You may notice that there are fewer than 1,000 tweets for each friend. This is an issue I found while using the user_timeline_listed
function. I couldn’t figure out why but when asking to retrieve 1,000 tweets I would only get about a third of this for each friend. Additionally some of my friends had far less than 1,000 tweets.
Sentiment by Weekday
# Create a weekday factor variable
tweets$Weekday <- factor(weekdays.Date(tweets$Date, abbreviate = FALSE),
levels= c("Monday", "Tuesday", "Wednesday",
"Thursday", "Friday", "Saturday", "Sunday"),
labels = c("Mon", "Tue", "Wed", "Thu", "Fri", "Sat", "Sun"))
kaggle_tweets$Weekday <- factor(weekdays.Date(kaggle_tweets$Date, abbreviate = FALSE),
levels= c("Monday", "Tuesday", "Wednesday",
"Thursday", "Friday", "Saturday", "Sunday"),
labels = c("Mon", "Tue", "Wed", "Thu", "Fri", "Sat", "Sun"))
# Friend's sentiment by weekday
tweets_sentiment_by_weekday <- ggplot(data = tweets) +
geom_bar(aes(x = Sentiment, fill = Sentiment)) +
facet_grid(. ~ Weekday) +
theme(legend.position = "bottom",
legend.title = element_blank(),
axis.text.x = element_blank(),
axis.ticks.x = element_blank()) +
ylab("Number of Tweets") +
ggtitle("Friend's Sentiment by Weekday")
# Kaggle sentiment by weekday
kaggle_tweets_sentiment_by_weekday <- ggplot(data = kaggle_tweets) +
geom_bar(aes(x = Sentiment, fill = Sentiment)) +
facet_grid(. ~ Weekday) +
theme(legend.position = "bottom",
legend.title = element_blank(),
axis.text.x = element_blank(),
axis.ticks.x = element_blank()) +
ylab("Number of Tweets") +
ggtitle("Kaggle tweets Sentiment by Weekday")
# Plot side by side
weekday_sentiment_plot <- plot_grid(tweets_sentiment_by_weekday, kaggle_tweets_sentiment_by_weekday, ncol = 2)
weekday_sentiment_plot
The sentiment trend of my friends continues when split by the weekday a tweet is sent. A tweet is more likely to be positive than negative regardless of the day of the week. What surprised me the most was the trends seen in the kaggle tweets; tweets are more likely to be negative on a Thursday and Wednesday and almost equally likely on Friday and Saturday.
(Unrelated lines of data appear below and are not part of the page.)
(** An instance: the connection opens with three commands in the queue,
    which are sent in the order of their submission. *)
Lemma onConnectionOpen_flushes_witness :
  ∃ first second third w',
    Forall2 (λ command data,
               formatedMessage Sample.JSON_stringify (Command.message command)
                 Run.three_waiting = Some data)
            (queue Run.three_waiting) [first; second; third] ∧
    queue Run.three_waiting
    = [ {| Command.message := 0%nat; Command.messageStream := 0%nat |};
        {| Command.message := 1%nat; Command.messageStream := 1%nat |};
        {| Command.message := 2%nat; Command.messageStream := 2%nat |} ] ∧
    first ≠ second ∧ second ≠ third ∧ first ≠ third ∧
    onConnectionOpen Sample.JSON_stringify Run.three_waiting = returns w' ∧
    connected w' = true ∧
    queue w' = [] ∧
    trace w' = trace Run.three_waiting
      ++ [client_emit "connect"; ws_send first; ws_send second; ws_send third].
Proof.
  pose (payload := λ n : nat,
          default (Text "")
            (formatedMessage Sample.JSON_stringify n Run.three_waiting)).
  assert (Hall : Forall2 (λ command data,
               formatedMessage Sample.JSON_stringify (Command.message command)
                 Run.three_waiting = Some data)
            (queue Run.three_waiting)
            [payload 0%nat; payload 1%nat; payload 2%nat]).
  { assert (Hqueue : queue Run.three_waiting
      = [ {| Command.message := 0%nat; Command.messageStream := 0%nat |};
          {| Command.message := 1%nat; Command.messageStream := 1%nat |};
          {| Command.message := 2%nat; Command.messageStream := 2%nat |} ])
      by (vm_compute; reflexivity).
    rewrite Hqueue.
    constructor; [vm_compute; reflexivity|].
    constructor; [vm_compute; reflexivity|].
    constructor; [vm_compute; reflexivity|]. constructor. }
  destruct (onConnectionOpen_flushes Sample.JSON_stringify Run.three_waiting
              _ Hall) as (w' & Hopen & _ & Hconnected & Hqueue & _ & Htrace).
  exists (payload 0%nat), (payload 1%nat), (payload 2%nat), w'.
  split; [exact Hall|]. split; [vm_compute; reflexivity|].
  split; [intros Heq; vm_compute in Heq; discriminate Heq|].
  split; [intros Heq; vm_compute in Heq; discriminate Heq|].
  split; [intros Heq; vm_compute in Heq; discriminate Heq|].
  split; [exact Hopen|]. split; [exact Hconnected|]. split; [exact Hqueue|].
  exact Htrace.
Defined.

(** C3, as the claim has it, fails: with one command in the queue, the
    'connect' event is signalled before the command is sent, not after. *)
Lemma connect_precedes_flush :
  ∃ w w' data,
    Sample.pending = returns w ∧
    queue w = [{| Command.message := 0%nat; Command.messageStream := 0%nat |}] ∧
    onConnectionOpen Sample.JSON_stringify w = returns w' ∧
    trace w' = trace w ++ [client_emit "connect"; ws_send data] ∧
    ¬ ∃ payloads,
        trace w' = trace w ++ (ws_send <$> payloads) ++ [client_emit "connect"].
Proof.
  eexists _, _, _.
  split; [vm_compute; reflexivity|].
  split; [reflexivity|].
  split; [vm_compute; reflexivity|].
  split; [reflexivity|].
  intros [payloads Htrace]. simpl in Htrace.
  injection Htrace as Htrace.
  destruct payloads as [|? [|? ?]]; simpl in Htrace; [| |destruct l];
    discriminate Htrace.
Qed.

(** ** Frames that match no command, and the authentication override *)

Lemma dispatch_lastAuthenticationReqId requestId rawMessage w :
  lastAuthenticationReqId (left_by (dispatch requestId rawMessage w))
  = lastAuthenticationReqId w.
Proof.
  unfold dispatch.
  destruct (JsObject.get _ _); [|by case_decide].
  rewrite emit_error_listened. repeat case_decide; done.
Qed.

Lemma set_lastAuthenticationReqId_id w :
  lastAuthenticationReqId w = None → set_lastAuthenticationReqId None w = w.
Proof. destruct w; simpl; by intros ->. Qed.




Section authentication.
Variable JSON_stringify : MessageGraph → string.

Lemma sendCommand_lastAuthenticationReqId command msg w :
  messages w !! Command.message command = Some msg →
  lastAuthenticationReqId (left_by (sendCommand JSON_stringify command w)) =
    if decide (Message.op msg = Some "authentication")
    then Some (Message.requestId msg)
    else lastAuthenticationReqId w.
Proof.
  intros Hmsg. rewrite (sendCommand_spec _ _ _ _ Hmsg). cbv zeta.
  destruct (connected w); [destruct (formatedMessage _ _ _)|];
    case_decide; done.
Qed.
(** * Yolact export and sparsification glue: a shallow embedding

    The development follows the three source files of the repository:

    - [export.py]: the typed argument structure [ExportArgs] (checkpoint
      validation, creation of the save directory, computation of a
      non-colliding output name), the command-line table of [parse_args]
      and the [export] routine;
    - [utils/sparse.py]: [SparseMLWrapper], conditional delegations to a
      scheduling manager;
    - [utils/wrapper.py]: [DeepsparseWrapper.__call__].

    Calls into external libraries (torch, sparseml, deepsparse, logging,
    wandb) are events of a small free monad; their answers are supplied by
    an arbitrary environment.  The file system is a finite map from paths
    to node kinds. *)

From Stdlib Require Import String Ascii List ZArith QArith Qround Lia.
From stdpp Require Import base decidable option list gmap strings pretty.

Open Scope string_scope.
Open Scope Z_scope.
Open Scope nat_scope.

(** ** Exceptions and outcomes *)

(** The Python exception classes that can surface in the modelled code. *)
Inductive exn : Type :=
| FileNotFoundError
| FileExistsError
| NotADirectoryError
| ValueError
| TypeError
| AttributeError
| IndexError
| SystemExit (code : Z).

(** Where an exception comes from: a [raise] statement of the repository's
    own code, or the interpreter or a library the code calls. *)
Inductive origin : Type := ByScript | ByLibrary.

(** Result of running a piece of code: a value, an exception, or the
    exhaustion of the iteration budget given to a loop. *)
Inductive outcome (A : Type) : Type :=
| Ok (a : A)
| Raised (o : origin) (e : exn)
| OutOfFuel.
Arguments Ok {A} a.
Arguments Raised {A} o e.
Arguments OutOfFuel {A}.

Definition is_ok {A} (x : outcome A) : bool :=
  match x with Ok _ => true | _ => false end.

(** The code ended normally with a result satisfying [P], or with an
    exception of a library. *)
Definition library_error {A} (P : A -> Prop) (x : outcome A) : Prop :=
  match x with
  | Ok a => P a
  | Raised ByLibrary _ => True
  | _ => False
  end.

Definition obind {A B} (x : outcome A) (f : A -> outcome B) : outcome B :=
  match x with
  | Ok a => f a
  | Raised o e => Raised o e
  | OutOfFuel => OutOfFuel
  end.

(** ** Python strings *)

Module PyStr.

(** [s.rfind(c)]: index of the last occurrence of [c], [None] for -1. *)
Fixpoint rfind (c : ascii) (s : string) : option nat :=
  match s with
  | EmptyString => None
  | String a s' =>
      match rfind c s' with
      | Some j => Some (S j)
      | None => if Ascii.eqb a c then Some 0 else None
      end
  end.

(** [c in s] *)
Fixpoint contains (c : ascii) (s : string) : bool :=
  match s with
  | EmptyString => false
  | String a s' => Ascii.eqb a c || contains c s'
  end.

(** [s.split(c)] *)
Fixpoint split (c : ascii) (s : string) : list string :=
  match s with
  | EmptyString => [EmptyString]
  | String a s' =>
      if Ascii.eqb a c then EmptyString :: split c s'
      else match split c s' with
           | [] => [String a EmptyString]
           | w :: ws => String a w :: ws
           end
  end.

(** [s.lstrip(c)] *)
Fixpoint lstrip (c : ascii) (s : string) : string :=
  match s with
  | EmptyString => EmptyString
  | String a s' => if Ascii.eqb a c then lstrip c s' else s
  end.

(** [s[:i]] and [s[i:]] for [0 <= i] *)
Fixpoint take (i : nat) (s : string) : string :=
  match i, s with
  | S i', String a s' => String a (take i' s')
  | _, _ => EmptyString
  end.
Fixpoint drop (i : nat) (s : string) : string :=
  match i, s with
  | S i', String a s' => drop i' s'
  | _, _ => s
  end.

(** [bool(s)] *)
Definition truthy (s : string) : bool :=
  match s with EmptyString => false | _ => true end.

(** [s.endswith(t)] *)
Definition endswith (t s : string) : bool :=
  String.eqb (drop (String.length s - String.length t) s) t.

End PyStr.

(** ** pathlib (POSIX flavour) *)

(** A parsed pure path: the root ([""], ["/"] or ["//"]) and the list of
    components after it, as [PurePosixPath] keeps them. *)
Record Path : Type := MkPath { root : string; parts : list string }.
Lemma all_marked (values_used : list bool) :
  count_occ bool_dec values_used false = 0%nat ->
  forall i, (i < List.length values_used)%nat ->
            nth_error values_used i = Some true.
Proof.
  intros C i Hi. apply count_occ_not_In in C.
  destruct (nth_error values_used i) as [[|]|] eqn:E.
  - reflexivity.
  - exfalso. apply C. eapply nth_error_In. exact E.
  - apply nth_error_None in E. lia.
Qed.

End Solve.

(** X9: over a non-empty variable list and indices of the truth table,
    every implicant [__solve] returns is one of the prime implicants of the
    run, and its pattern matches no index of the truth table that is
    neither a true value nor a don't-care: the result is never true where
    the function is given as false. *)
Theorem solve_false_outside_given
        (variables : list string) (values dont_cares : list Z)
        (result : list Minterm.t)
        (Hvars : variables <> [])
        (Hrange : Forall (in_range variables) (values ++ dont_cares)%list)
        (Hsolve : QM.__solve variables values dont_cares = ok result) :
  exists (groups : list (list Minterm.t)) (prime_implicants : list Minterm.t),
    QM.__initial_group variables values dont_cares = ok groups
    /\ QM.__get_prime_implicants groups = ok prime_implicants
    /\ incl result prime_implicants
    /\ forall (m : Minterm.t) (x : Z),
         In m result -> in_range variables x ->
         matches (QM.__get_bits variables x) (Minterm.get_value m) = true ->
         In x (values ++ dont_cares)%list.
Proof.
  unfold QM.__solve in Hsolve.
  bind_inv Hsolve as groups Hg. bind_inv Hsolve as pis Hp.
  apply solve_from_incl in Hsolve.
  exists groups, pis. split; [exact Hg|]. split; [exact Hp|].
  split; [exact Hsolve|].
  intros m x Hm Hx M.
  assert (E := all_exact _ _ _ _ _ Hvars Hrange Hg Hp).
  assert (G := prime_implicants_cover_given _ _ _ _ _ Hg Hp).
  rewrite Forall_forall in E, G. specialize (Hsolve m Hm).
  apply (G m Hsolve). apply (E m Hsolve); assumption.
Qed.

Lemma solve_false_outside_given_witness :
  exists (groups : list (list Minterm.t)) (prime_implicants : list Minterm.t),
    QM.__initial_group ABC [0; 1; 2; 5; 6; 7] [] = ok groups
    /\ QM.__get_prime_implicants groups = ok prime_implicants
    /\ incl [Minterm.mk [6; 7] "11-" false] prime_implicants
    /\ forall (m : Minterm.t) (x : Z),
         In m [Minterm.mk [6; 7] "11-" false] -> in_range ABC x ->
         matches (QM.__get_bits ABC x) (Minterm.get_value m) = true ->
         In x ([0; 1; 2; 5; 6; 7] ++ [])%list.
Proof.
  apply (solve_false_outside_given ABC [0; 1; 2; 5; 6; 7] []
           [Minterm.mk [6; 7] "11-" false]).
  - discriminate.
  - repeat constructor; unfold in_range; simpl; lia.
  - evaluate.
Defined.

(** Marks come from essential implicants only. *)
Lemma essential_covers
        (variables : list string) (values dont_cares : list Z)
        (groups : list (list Minterm.t))
        (prime_implicants essential : list Minterm.t) (values_used : list bool)
        (Hvars : variables <> [])
        (Hrange : Forall (in_range variables) (values ++ dont_cares)%list)
        (Hgroups : QM.__initial_group variables values dont_cares = ok groups)
        (Hprime : QM.__get_prime_implicants groups = ok prime_implicants)
        (Hpass : QM.essential_pass values dont_cares prime_implicants
                 = ok (essential, values_used))
        (Hall : count_occ bool_dec values_used false = 0%nat) :
  QM.__solve variables values dont_cares = ok essential
  /\ forall v : Z,
       In v values ->
       exists m : Minterm.t,
         In m essential
         /\ In v (Minterm.get_values m)
         /\ matches (QM.__get_bits variables v) (Minterm.get_value m) = true.
Proof.
  split.
  - unfold QM.__solve. rewrite Hgroups. simpl. rewrite Hprime. simpl.
    unfold QM.solve_from. rewrite Hpass. simpl. rewrite Hall. reflexivity.
  - intros v Hv.
    assert (G := prime_implicants_cover_given _ _ _ _ _ Hgroups Hprime).
    destruct (essential_loop_ok values dont_cares prime_implicants G values
                ([], repeat false (List.length values)))
      as (st & E & [L _] & _).
    { split; simpl; [apply repeat_length | intros m []]. }
    unfold QM.essential_pass in Hpass. rewrite Hpass in E.
    injection E as <-. simpl in L.
    destruct (essential_pass_origin _ _ _ _ Hpass) as (I & _ & _ & M).
    simpl in I, M.
    destruct (index_In v values Hv) as [i [Ei Li]].
    destruct (M i (all_marked _ Hall i ltac:(lia))) as (m & w & Hm & Hw & Ew).
    apply index_nth in Ei. apply index_nth in Ew.
    assert (w = v) as -> by congruence.
    exists m. split; [exact Hm|]. split; [exact Hw|].
    assert (X := all_exact _ _ _ _ _ Hvars Hrange Hgroups Hprime).
    rewrite Forall_forall in X, Hrange.
    apply (X m (I m Hm)); [|exact Hw].
    apply Hrange. apply in_or_app. left. exact Hv.
Qed.

(** X10: over a non-empty variable list and indices of the truth table,
    if the essential pass leaves no true value unmarked then [__solve]
    returns the essential implicants, and every true value is covered by
    one of them and matches its pattern. *)
Theorem essential_result_true_at_values
        (variables : list string) (values dont_cares : list Z)
        (groups : list (list Minterm.t))
        (prime_implicants essential : list Minterm.t) (values_used : list bool)
        (Hvars : variables <> [])
        (Hrange : Forall (in_range variables) (values ++ dont_cares)%list)
        (Hgroups : QM.__initial_group variables values dont_cares = ok groups)
        (Hprime : QM.__get_prime_implicants groups = ok prime_implicants)
        (Hpass : QM.essential_pass values dont_cares prime_implicants
                 = ok (essential, values_used))
        (Hall : count_occ bool_dec values_used false = 0%nat) :
  QM.__solve variables values dont_cares = ok essential
  /\ forall v : Z,
       In v values ->
       exists m : Minterm.t,
         In m essential
         /\ In v (Minterm.get_values m)
         /\ matches (QM.__get_bits variables v) (Minterm.get_value m) = true.
Proof.
  exact (essential_covers _ _ _ _ _ _ _ Hvars Hrange Hgroups Hprime Hpass Hall).
Qed.

Lemma essential_result_true_at_values_witness :
  QM.__solve ABC [1; 3; 5; 7] [] = ok [Minterm.mk [1; 3; 5; 7] "--1" false]
  /\ forall v : Z,
       In v [1; 3; 5; 7] ->
       exists m : Minterm.t,
         In m [Minterm.mk [1; 3; 5; 7] "--1" false]
         /\ In v (Minterm.get_values m)
         /\ matches (QM.__get_bits ABC v) (Minterm.get_value m) = true.
Proof.
  apply (essential_result_true_at_values ABC [1; 3; 5; 7] []
           (buckets ABC [1; 3; 5; 7])
           [Minterm.mk [1; 3; 5; 7] "--1" false]
           [Minterm.mk [1; 3; 5; 7] "--1" false]
           [true; true; true; true]).
  - discriminate.
  - repeat constructor; unfold in_range; simpl; lia.
  - evaluate.
  - evaluate.
  - evaluate.
  - reflexivity.
Defined.

(** ** A candidate for every value the essential implicants miss *)

Section Candidates.

Variable variables : list string.
Variables values dont_cares : list Z.
Variable groups : list (list Minterm.t).
Variables prime_implicants essential : list Minterm.t.
Variable values_used : list bool.

Hypothesis Hdisjoint : forall v, In v values -> ~ In v dont_cares.
Hypothesis Hgroups :
  QM.__initial_group variables values dont_cares = ok groups.
Hypothesis Hprime : QM.__get_prime_implicants groups = ok prime_implicants.
Hypothesis Hpass :
  QM.essential_pass values dont_cares prime_implicants
  = ok (essential, values_used).

Lemma pass_invariant :
  essential_inv values dont_cares (essential, values_used).
Proof.
  assert (G := prime_implicants_cover_given _ _ _ _ _ Hgroups Hprime).
  destruct (essential_loop_ok values dont_cares prime_implicants G values
              ([], repeat false (List.length values)))
    as (st & E & Inv & _).
  { split; simpl; [apply repeat_length | intros m []]. }
  unfold QM.essential_pass in Hpass. rewrite Hpass in E.
  injection E as <-. exact Inv.
Qed.

Lemma index_NoDup (l : list Z) :
  NoDup l -> forall i v, nth_error l i = Some v -> Py.index v l = ok i.
Proof.
  induction 1 as [|x l Nx N IH]; intros i v E.
  - destruct i; discriminate E.
  - destruct i as [|i]; simpl in E |- *.
    + injection E as ->. rewrite Z.eqb_refl. reflexivity.
    + destruct (Z.eqb_spec x v) as [->|Ne].
      * exfalso. apply Nx. eapply nth_error_In. exact E.
      * rewrite (IH i v E). reflexivity.
Qed.

Lemma filter_filter_same {A : Type} (c g : A -> bool) (l : list A) :
  (forall x, In x l -> c x = true -> g x = true) ->
  filter c (filter g l) = filter c l.
Proof.
  induction l as [|x l IH]; intros H; simpl; [reflexivity|].
  destruct (c x) eqn:Cx.
  - rewrite (H x (or_introl eq_refl) Cx). simpl. rewrite Cx.
    f_equal. apply IH. intros y Hy. apply H. right. exact Hy.
  - destruct (g x); simpl; [rewrite Cx|];
      apply IH; intros y Hy; apply H; right; exact Hy.
Qed.

Lemma filter_shorter {A : Type} (c : A -> bool) (l : list A) :
  (List.length (filter c l) <= List.length l)%nat.
Proof.
  induction l as [|x l IH]; simpl; [lia|]. destruct (c x); simpl; lia.
Qed.
(** C6 (as amended).  After validation, the file check and the minting of
    the credential, the resolution does what [incrementAccessCount] does:
    when the accounting throws, the resolution throws "Failed to increment
    access count" (the route answers 400 with that message) and no
    credential is returned; when the accounting returns, the file, the link
    and the credential are returned. *)
Theorem getFileByShareLink_accounting_decides (env : Env) (w : World)
    (id : string) (l : IShareLink) (f : File.IFile) (token : string) :
  queryLinks env = NoFault ->
  find (fun c => String.eqb (linkId c) id) (shareLinks w) = Some l ->
  ShareLinkRepo.isShareLinkValid l (now env) = true ->
  queryFiles env = NoFault ->
  find (fun c => String.eqb (File.fileId c) (fileId l)) (files w) = Some f ->
  File.status f = File.active ->
  minted env f l token ->
  id <> "" ->
  (forall message w',
      ShareLinkRepo.incrementAccessCount env id w = (Throw message, w') ->
      ShareLinkService.getFileByShareLink env id w
      = (Throw "Failed to increment access count", w')
      /\ ShareRoutes.getFileByShareLink env id w
         = ({| Http.status := Http.BadRequest;
               Http.body := Http.Error "Failed to increment access count" |},
            w'))
  /\ (forall w',
         ShareLinkRepo.incrementAccessCount env id w = (Ok tt, w') ->
         ShareLinkService.getFileByShareLink env id w
         = (Ok {| ShareLinkService.file := f;
                  ShareLinkService.shareLink := l;
                  ShareLinkService.downloadUrl := sasUrlOf env f token |},
            w'))
  /\ (replaceThrows env id = true ->
      ShareLinkRepo.incrementAccessCount env id w
      = (Throw "Failed to increment access count", w)).
Proof.
  intros Hq Hl Hv Hqf Hf Hs Hm Hid.
  assert (Hrun := getFileByShareLink_after_minting env w id l f token
                    Hq Hl Hv Hqf Hf Hs Hm).
  split; [|split].
  - intros message w' Hi.
    assert (message = "Failed to increment access count")
      by exact (incrementAccessCount_throws _ _ _ _ _ Hi).
    subst message. rewrite Hi in Hrun. split; [exact Hrun|].
    now rewrite (route_getFileByShareLink_run env w id Hid), Hrun.
  - intros w' Hi. now rewrite Hi in Hrun.
  - intros Hr. rewrite (incrementAccessCount_run env w id l Hq Hl).
    now rewrite Hr.
Qed.

Lemma getFileByShareLink_accounting_decides_sample :
  ShareLinkService.getFileByShareLink
    (Sample.envReplaceFails 36000000 "l1") "l1" Sample.world
  = (Throw "Failed to increment access count", Sample.world)
  /\ ShareRoutes.getFileByShareLink
       (Sample.envReplaceFails 36000000 "l1") "l1" Sample.world
     = ({| Http.status := Http.BadRequest;
           Http.body := Http.Error "Failed to increment access count" |},
        Sample.world).
Proof.
  exact (proj1
           (getFileByShareLink_accounting_decides
              (Sample.envReplaceFails 36000000 "l1") Sample.world "l1"
              (Sample.link "l1" (100 * Sample.hour) false) Sample.photo
              "sv=2024-11-04&sp=r&sig=c2ln"
              eq_refl eq_refl eq_refl eq_refl eq_refl eq_refl eq_refl
              ltac:(discriminate))
           "Failed to increment access count" Sample.world eq_refl).
Defined.

(** C6, the claim as stated, fails: ["l1"] is valid, its file is active
    and the credential is minted, yet when the store rejects the update of
    the counter the resolution throws and the route answers 400 without a
    credential. *)
Lemma accounting_failure_blocks :
  let env := Sample.envReplaceFails 36000000 "l1" in
  let l := Sample.link "l1" (100 * Sample.hour) false in
  find (fun c => String.eqb (linkId c) "l1") (shareLinks Sample.world)
  = Some l
  /\ ShareLinkRepo.isShareLinkValid l (now env) = true
  /\ find (fun c => String.eqb (File.fileId c) (fileId l))
       (files Sample.world) = Some Sample.photo
  /\ File.status Sample.photo = File.active
  /\ BlobService.getBlobUrl env
       (ShareLinkService.blobNameOf (File.blobUrl Sample.photo))
       (ShareLinkService.sasExpirationHours l (now env)) Sample.world
     = (Ok (ShareLinkService.downloadUrl Sample.resolved1), Sample.world)
  /\ ShareLinkRepo.incrementAccessCount env "l1" Sample.world
     = (Throw "Failed to increment access count", Sample.world)
  /\ ShareLinkService.getFileByShareLink env "l1" Sample.world
     = (Throw "Failed to increment access count", Sample.world)
  /\ ShareRoutes.getFileByShareLink env "l1" Sample.world
     = ({| Http.status := Http.BadRequest;
           Http.body := Http.Error "Failed to increment access count" |},
        Sample.world).
Proof. cbv zeta. repeat split; vm_compute; reflexivity. Qed.

(** ** Replacing a document of the ShareLinks container *)

Lemma find_replaceItem (id : string) (d l : IShareLink)
    (docs : list IShareLink) :
  linkId d = id ->
  find (fun c => String.eqb (linkId c) id) docs = Some l ->
  find (fun c => String.eqb (linkId c) id)
    (ShareLinkRepo.replaceItem id d docs) = Some d.
Proof.
  intros Hd. induction docs as [|c docs IH]; simpl; [discriminate|].
  destruct (String.eqb (linkId c) id) eqn:Hc; simpl.
  - intros _. now rewrite Hd, String.eqb_refl.
  - rewrite Hc. exact IH.
Qed.

Lemma replaceItem_twice (id : string) (d : IShareLink)
    (docs : list IShareLink) :
  linkId d = id ->
  ShareLinkRepo.replaceItem id d (ShareLinkRepo.replaceItem id d docs)
  = ShareLinkRepo.replaceItem id d docs.
Proof.
  intros Hd. induction docs as [|c docs IH]; simpl; [reflexivity|].
  destruct (String.eqb (linkId c) id) eqn:Hc; simpl.
  - now rewrite Hd, String.eqb_refl.
  - now rewrite Hc, IH.
Qed.

Lemma preserved_refl (l : IShareLink) : preserved l l.
Proof. constructor; auto; lia. Qed.
(** * Secvest integration: zone model, REST client and polling coordinator

    A shallow embedding of [custom_components/secvest]:
    - [coordinator.py]: [normalize_name], [make_spoken_zone_list],
      [build_zones_dict], [SecvestData] and [SecvestCoordinator];
    - [api.py]: [SecvestApi._request_json] and the three operations on it;
    - [__init__.py] and [alarm_control_panel.py]: the two command paths.

    Python objects are explicit records, [self] is threaded as state, and
    everything the code awaits from outside (HTTP exchanges, [random.random],
    [time.time]) is read from a [World] of oracles while the requests and
    sleeps it performs are appended to a trace. The backoff is computed in
    IEEE 754 doubles, as Python floats are, and a text is held as its UTF-8
    bytes. Of the host, the model has what the code calls: the refresh that
    stores the snapshot a tick returns, [async_set_updated_data], and the
    debouncer behind [async_request_refresh]. *)

From Stdlib Require Import ZArith QArith SpecFloat String Ascii List Bool Lia.
Import ListNotations.
Open Scope string_scope.
Open Scope Z_scope.
Set Warnings "-register-all".

(** ** Python values *)

(** What [json.loads] can return, and what the zone records are made of.
    Numbers are never inspected by the code. *)
Inductive value : Type :=
| VNone
| VBool (b : bool)
| VNum (z : Z)
| VStr (s : string)
| VList (l : list value)
| VDict (d : list (string * value)).

(** A Python [dict] with [str] keys: an association list in insertion order
    with pairwise distinct keys. *)
Module PyDict.

Definition dict (V : Type) : Type := list (string * V).

Fixpoint get {V} (k : string) (d : dict V) : option V :=
  match d with
  | [] => None
  | (k', v) :: d' => if String.eqb k' k then Some v else get k d'
  end.

(** [d[k] = v]: an existing key keeps its place, a new one goes last. *)
Fixpoint set {V} (k : string) (v : V) (d : dict V) : dict V :=
  match d with
  | [] => [(k, v)]
  | (k', v') :: d' =>
      if String.eqb k' k then (k', v) :: d' else (k', v') :: set k v d'
  end.

Definition keys {V} (d : dict V) : list string := map fst d.
Definition values {V} (d : dict V) : list V := map snd d.

End PyDict.
Import PyDict.

(** ** Strings *)

Module Str.

Fixpoint starts_with (p s : string) : bool :=
  match p, s with
  | EmptyString, _ => true
  | String a p', String b s' => Ascii.eqb a b && starts_with p' s'
  | String _ _, EmptyString => false
  end.

(** [s.replace(old, new)] for a non-empty [old]: leftmost matches, not
    overlapping. [skip] counts the characters of a match still to drop. *)
Fixpoint replace_from (skip : nat) (old new s : string) : string :=
  match s with
  | EmptyString => EmptyString
  | String c s' =>
      match skip with
      | S n => replace_from n old new s'
      | O =>
          if starts_with old s
          then new ++ replace_from (String.length old - 1) old new s'
          else String c (replace_from O old new s')
      end
  end.

Definition replace (old new s : string) : string := replace_from 0 old new s.

(** [sep.join(items)] *)
Definition join (sep : string) (items : list string) : string :=
  String.concat sep items.

(** [s.rstrip("/")] *)
Fixpoint rstrip_slash (s : string) : string :=
  match s with
  | EmptyString => EmptyString
  | String c s' =>
      match rstrip_slash s' with
      | EmptyString => if Ascii.eqb c "/" then EmptyString else String c EmptyString
      | t => String c t
      end
  end.

(** A byte [10xxxxxx] continues the character begun before it. *)
Definition is_continuation (c : ascii) : bool :=
  (128 <=? nat_of_ascii c)%nat && (nat_of_ascii c <? 192)%nat.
I would have thought people would be more positive towards the end of the week.
Tweets by Weekday
# Friend's tweets by weekday
tweets_by_weekday <- ggplot(data = tweets) +
geom_bar(aes(x = Weekday, fill = Weekday)) +
coord_flip() +
theme(legend.position = "none") +
ggtitle("Tweets by weekday") +
ylab("Number of tweets")
# Kaggle tweets by weekday
kaggle_tweets_by_weekday <- ggplot(data = kaggle_tweets) +
geom_bar(aes(x = Weekday, fill = Weekday)) +
coord_flip() +
theme(legend.position = "none") +
ggtitle("Kaggle tweets by weekday") +
ylab("Number of tweets")
# Plot side by side
weekday_plot <- plot_grid(tweets_by_weekday, kaggle_tweets_by_weekday, ncol = 2)
weekday_plot
Just out of interest I wanted to see which days were more popular for tweeting. It appears that Mondays and Sundays are the most popular and tweets tend to die down midweek. This is more apparent in the kaggle tweets compared to my friends.
I would have liked to split the tweets by hour or even import some location data (if this is possible) as this could have added another layer of interest. Perhaps I will return to this type of project in the future.
Overall this was a very interesting project. I find it a lot easier to retain interest when dealing with data I can relate to. Scraping my friend’s tweets felt somewhat naughty considering none of them will ever have known I had done so (unless they ever get around to reading my blog posts…) but hey, that’s public data for you.